Early α-synuclein aggregation is overall delayed and it can occur by a stepwise mechanism.

It is well-known that α-synuclein (Syn) protein aggregation is implicated in the pathogenesis of Parkinson's disease. There is an increased evidence that large protein aggregates populate very early the subsaturated solutions of several aggregate-prone proteins, including Syn. The role of these early large protein aggregates and the reaction processes that they involve remain elusive. Amyloid protein's fluorophores (aromatic residues) can retrieve information regarding the amyloid protein's aggregation, by monitoring their fluorescence intensity. By excitation of Syn tyrosine residues in a low ionic strength medium (0.01 M tris-HCl) and collecting the time resolved fluorescence (stopped-flow analysis) it was possible to discriminate a time window of the first ca. 2 s, corresponding to the prevalent dissociation of early large Syn aggregates formed.
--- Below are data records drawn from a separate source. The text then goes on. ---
(** The choice of [smaller_child_idx] in [__heapify_down]: the left
    child, unless a right child exists and is strictly smaller. *)
Definition smaller_child_idx (nodes : list Z) (index : Z) : result Z :=
  do right_smaller <-
    (if has_right_child nodes index then
       do r <- right_child nodes index;
       do l <- left_child nodes index;
       Ok (r <? l)
     else Ok false);
  Ok (if right_smaller : bool then get_right_child_index index
      else get_left_child_index index).

(** [__heapify_down(index)] (called [heapify_down] in the last snippet). *)
Fixpoint heapify_down_fuel (fuel : nat) (nodes : list Z) (index : Z)
  : result (list Z) :=
  match fuel with
  | O => OutOfFuel
  | S fuel' =>
      if (len nodes <=? index) || negb (has_left_child nodes index) then Ok nodes
      else
        do smaller_child_idx <- smaller_child_idx nodes index;
        do a <- getitem nodes index;
        do b <- getitem nodes smaller_child_idx;
        if a <? b then Ok nodes
        else if b <? a then
          do nodes1 <- swap nodes index smaller_child_idx;
          heapify_down_fuel fuel' nodes1 smaller_child_idx
        else Ok nodes
  end.

(** Each recursive call moves to a child index, so the depth never
    exceeds the length of the list. *)
Definition heapify_down (nodes : list Z) (index : Z) : result (list Z) :=
  heapify_down_fuel (S (length nodes)) nodes index.

(** [is_empty()]: [not self.nodes]. *)
Definition is_empty (nodes : list Z) : bool :=
  match nodes with
  | [] => true
  | _ :: _ => false
  end.

(** [poll()]: the returned value and the new content of [self.nodes]. *)
Definition poll (nodes : list Z) : result (option Z * list Z) :=
  if is_empty nodes then Ok (None, nodes)
  else
    do removed_node <- getitem nodes 0;
    do last <- getitem nodes (len nodes - 1);
    do nodes1 <- setitem nodes 0 last;
    do nodes2 <- delitem nodes1 (-1);
    do nodes3 <- heapify_down nodes2 0;
    Ok (Some removed_node, nodes3).

(** [peek()]: the returned value and the (unchanged) content. *)
Definition peek (nodes : list Z) : result (option Z * list Z) :=
  if negb (is_empty nodes) then Ok (None, nodes)
  else
    do v <- getitem nodes 0;
    Ok (Some v, nodes).

(** [heapify_children(index)] *)
Fixpoint heapify_children_fuel (fuel : nat) (nodes : list Z) (index : Z)
  : result (list Z) :=
  match fuel with
  | O => OutOfFuel
  | S fuel' =>
      if negb (has_left_child nodes index) then Ok nodes
      else if negb (has_right_child nodes index) then Ok nodes
      else
        do r <- right_child nodes index;
        do l <- left_child nodes index;
        do nodes1 <-
          (if r <? l then
             swap nodes (get_right_child_index index) (get_left_child_index index)
           else Ok nodes);
        do nodes2 <- heapify_children_fuel fuel' nodes1 (get_left_child_index index);
        heapify_children_fuel fuel' nodes2 (get_right_child_index index)
  end.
Lowering even further the media ionic strength, such as Syn in water and Syn in solution containing 1,4-dioxane (pH ≈ 6.5), the above referred time window of the first ca. 2 s was abolished. It should be expected that Syn aggregation mainly occurred. In fact, Syn aggregation is initially delayed by the addition of a structure-induced agent (1,4-dioxane) in a stepwise mechanism. This study retrieves that very early the large Syn aggregates formed are unstructured and, in low ionic strength media (>0.01 M), they restructure in the dissociation process and intertwined the occurrence of its aggregation. In lower ionic strength media (<0.01 M), the large Syn aggregates dissociation is abolished and its aggregation is initially delayed, conferring to these protein aggregates restructuring in a stepwise mechanism.